=== Begin Enclosure ===

Record TransferSolOptions : Type := mkTransferSolOptions {
  tso_confirm : option bool;
  tso_commitment : option Commitment
}.

(** What the code reads of a [Keypair]. *)
Record Keypair : Type := mkKeypair {
  kp_publicKey : PublicKey;
  kp_secretKey : list Z
}.

Record BlockhashWithExpiryBlockHeight : Type := mkBlockhashWithExpiryBlockHeight {
  bh_blockhash : string;
  bh_lastValidBlockHeight : Z
}.

(** The first argument of [conn.confirmTransaction]. *)
Record ConfirmationStrategy : Type := mkConfirmationStrategy {
  cs_signature : TransactionSignature;
  cs_blockhash : string;
  cs_lastValidBlockHeight : Z
}.

Module Wallet.

Section Wallet.

Variable W : Type.

(** A [TransactionInstruction] of [@solana/web3.js]. *)
Variable Instruction : Type.

Record Transaction : Type := mkTransaction {
  tx_instructions : list Instruction;
  tx_feePayer : option PublicKey;
  tx_recentBlockhash : option string
}.

(** The methods of a [Connection] that [transferSol] calls; what
    [confirmTransaction] resolves to is not looked at. *)
Record Connection : Type := mkConnection {
  getLatestBlockhash : Commitment -> Effect W BlockhashWithExpiryBlockHeight;
  sendTransaction : Transaction -> list Keypair -> Commitment ->
                    Effect W TransactionSignature;
  confirmTransaction : ConfirmationStrategy -> Commitment -> Effect W JsValue
}.

(** [SystemProgram.transfer({ fromPubkey, toPubkey, lamports: Number(lamports) })],
    as a function of the [bigint] the number is made from. *)
Variable systemTransfer : PublicKey -> PublicKey -> Z -> Result Instruction.

Variable conn : Connection.
Variable payer : Keypair.

Local Open Scope effect_scope.

(** [Number.MAX_SAFE_INTEGER] *)
Definition MAX_SAFE_INTEGER : Z := 9007199254740991.

Definition tooLarge : JsError :=
  Error ("lamports is too large for a JS number (max safe: "
         ++ Js.ofZ MAX_SAFE_INTEGER ++ "). "
         ++ "Split into multiple transfers or use a different builder.").

(** [opts.commitment ?? 'confirmed'] *)
Definition commitmentOf (opts : TransferSolOptions) : Commitment :=
  match tso_commitment opts with Some c => c | None => CommitmentConfirmed end.

(** [transferSol(conn, payer, to, lamports, opts)] *)
Definition transferSol (to : PublicKey) (lamports : Z) (opts : TransferSolOptions)
    : Effect W TransactionSignature :=
  if MAX_SAFE_INTEGER <? lamports then ethrow tooLarge
  else
    ix <~ (fun w => (w, systemTransfer (kp_publicKey payer) to lamports)) ;;
    latest <~ getLatestBlockhash conn (commitmentOf opts) ;;
    let tx := mkTransaction [ix] (Some (kp_publicKey payer))
                (Some (bh_blockhash latest)) in
    sig <~ sendTransaction conn tx [payer] (commitmentOf opts) ;;
    match tso_confirm opts with
    | Some true =>
        _ <~ confirmTransaction conn
               (mkConfirmationStrategy sig (bh_blockhash latest)
                  (bh_lastValidBlockHeight latest))
               (commitmentOf opts) ;;
        eret sig
    | _ => eret sig
    end.

(** The call [execute] makes:
    [transferSol(params.conn, params.signer, to, lamports, { confirm: true })]. *)
Definition transferSolConfirming (to : PublicKey) (lamports : Z)
    : Effect W TransactionSignature :=
  transferSol to lamports (mkTransferSolOptions (Some true) None).

End Wallet.

End Wallet.

(** ** A concrete inference service and a concrete ledger connection *)

Module ClientDemo.

Definition fields : AnthropicFields :=
  newAnthropicClient
    (mkAnthropicClientOptions "key" "model" (Some "https://example.test/") None).

(** A reply whose second block is the first text block. *)
Definition reply (text : string) : JsValue :=
  JsObject [("content",
             JsArray [JsObject [("type", JsString "thinking")];
                      JsObject [("type", JsString "text"); ("text", JsString text)];
                      JsObject [("type", JsString "text"); ("text", JsString "[]")]] [])].

Definition fetch (req : FetchRequest) : Effect Demo.W (FetchResponse Demo.W) :=
  fun w =>
    (S w, Ok (mkFetchResponse true 200 "OK"
                (fun w => (w, Ok ""))
                (fun w => (w, Ok (reply "```json {} ```"))))).

Definition stringifyJson (v : JsValue) : string := "{}".

(** A parser that knows the empty object and the empty array. *)
Definition parseJson (s : string) : Result JsValue :=
  if String.eqb s "{}" then Ok (JsObject [])
  else if String.eqb s "[]" then Ok (JsArray [] [])
  else Throw (SyntaxError "Unexpected token").

Definition agent : ClaudeAgent Demo.W :=
  mkClaudeAgent (Some (anthropicClient fetch stringifyJson parseJson fields))
    None None None.

End ClientDemo.

Module WalletDemo.

(** A connection that counts the transactions sent, names each signature
    after that count and confirms everything. *)
Definition conn : Wallet.Connection Demo.W string :=
  Wallet.mkConnection
    (fun _ w => (w, Ok (mkBlockhashWithExpiryBlockHeight "hash" 100)))
    (fun _ _ _ w => (S w, Ok ("sig" ++ JsString.ofNat w)))
    (fun _ _ w => (w, Ok JsNull)).

Definition payer : Keypair := mkKeypair "payer" [].

Definition systemTransfer (from to : PublicKey) (lamports : Z) : Result string :=
  if lamports <? 0 then Throw (mkJsError "RangeError" "out of range")
  else Ok (from ++ ">" ++ to).

Definition env : Collaborators Demo.W :=
  mkCollaborators (newPublicKey Demo.env)
    (Wallet.transferSolConfirming systemTransfer conn payer)
    (getJupiterQuote Demo.env) (executeJupiterSwap Demo.env) (stringify Demo.env).

End WalletDemo.

(** ** Proof steps shared by the facts about runs *)

Ltac confirmed_cases :=
  repeat match goal with
         | HC : Confirmed _ _ _ _ |- _ => destruct HC
         end.

Ltac in_cases H :=
  simpl in H;
  repeat (destruct H as [H | H]; [try discriminate H |]);
  try contradiction.

(** * Evaluation of the built-ins *)

Example trim_keeps_inner_space : JsString.trim "  a b	 " = "a b".
Proof. reflexivity. Qed.
Example BigInt_padded_leading_zeros : BigInt " 0012 " = Ok 12.
Proof. reflexivity. Qed.
Example BigInt_negative : BigInt "-5" = Ok (-5).
Proof. reflexivity. Qed.
Example BigInt_hex : BigInt "0x1F" = Ok 31.
Proof. reflexivity. Qed.
Example BigInt_empty : BigInt "" = Ok 0.
Proof. reflexivity. Qed.
Example BigInt_fraction_throws : BigInt "1.5" = Throw (SyntaxError "Cannot convert 1.5 to a BigInt").
Proof. reflexivity. Qed.
Example BigInt_signed_hex_throws : BigInt "-0x10" = Throw (SyntaxError "Cannot convert -0x10 to a BigInt").
Proof. reflexivity. Qed.
Example BigInt_bare_prefix_throws : BigInt "0x" = Throw (SyntaxError "Cannot convert 0x to a BigInt").
Proof. reflexivity. Qed.
Example BigInt_beyond_u64 : BigInt "18446744073709551616" = Ok (2^64).
Proof. reflexivity. Qed.
Example ofNat_decimal : JsString.ofNat 12 = "12" /\ JsString.ofNat 0 = "0".
Proof. split; reflexivity. Qed.

Example validatePlanPolicy_empty_policy : validatePlanPolicy (mkAgentPlan "g" None [TransferSol "x" "5"; SwapJupiter "A" "B" "7" None None]) emptyPolicy
 = Ok [mkPolicyViolation "actions[0].to" "Recipient is not allowlisted";
       mkPolicyViolation "actions[1].inputMint" "inputMint is not allowlisted";
       mkPolicyViolation "actions[1].outputMint" "outputMint is not allowlisted"].
Proof. reflexivity. Qed.

(** * Policy engine *)

Section PolicyFacts.

Variable policy : AgentPolicy.

Lemma BigInt_Ok_parses s n : BigInt s = Ok n -> stringToBigInt s = Some n.
Proof.
  unfold BigInt. destruct (stringToBigInt s); intros H; inversion H; reflexivity.
Qed.

Lemma BigInt_parses_Ok s n : stringToBigInt s = Some n -> BigInt s = Ok n.
Proof. unfold BigInt. intros ->. reflexivity. Qed.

=== End Enclosure ===

The required output is the stretch of entries above from the line containing "(** ** A concrete" through the line containing "Module WalletDemo.", reproduced exactly.

Reply to the exercise —
(** ** A concrete inference service and a concrete ledger connection *)

Module ClientDemo.

Definition fields : AnthropicFields :=
  newAnthropicClient
    (mkAnthropicClientOptions "key" "model" (Some "https://example.test/") None).

(** A reply whose second block is the first text block. *)
Definition reply (text : string) : JsValue :=
  JsObject [("content",
             JsArray [JsObject [("type", JsString "thinking")];
                      JsObject [("type", JsString "text"); ("text", JsString text)];
                      JsObject [("type", JsString "text"); ("text", JsString "[]")]] [])].

Definition fetch (req : FetchRequest) : Effect Demo.W (FetchResponse Demo.W) :=
  fun w =>
    (S w, Ok (mkFetchResponse true 200 "OK"
                (fun w => (w, Ok ""))
                (fun w => (w, Ok (reply "```json {} ```"))))).

Definition stringifyJson (v : JsValue) : string := "{}".

(** A parser that knows the empty object and the empty array. *)
Definition parseJson (s : string) : Result JsValue :=
  if String.eqb s "{}" then Ok (JsObject [])
  else if String.eqb s "[]" then Ok (JsArray [] [])
  else Throw (SyntaxError "Unexpected token").

Definition agent : ClaudeAgent Demo.W :=
  mkClaudeAgent (Some (anthropicClient fetch stringifyJson parseJson fields))
    None None None.

End ClientDemo.

Module WalletDemo.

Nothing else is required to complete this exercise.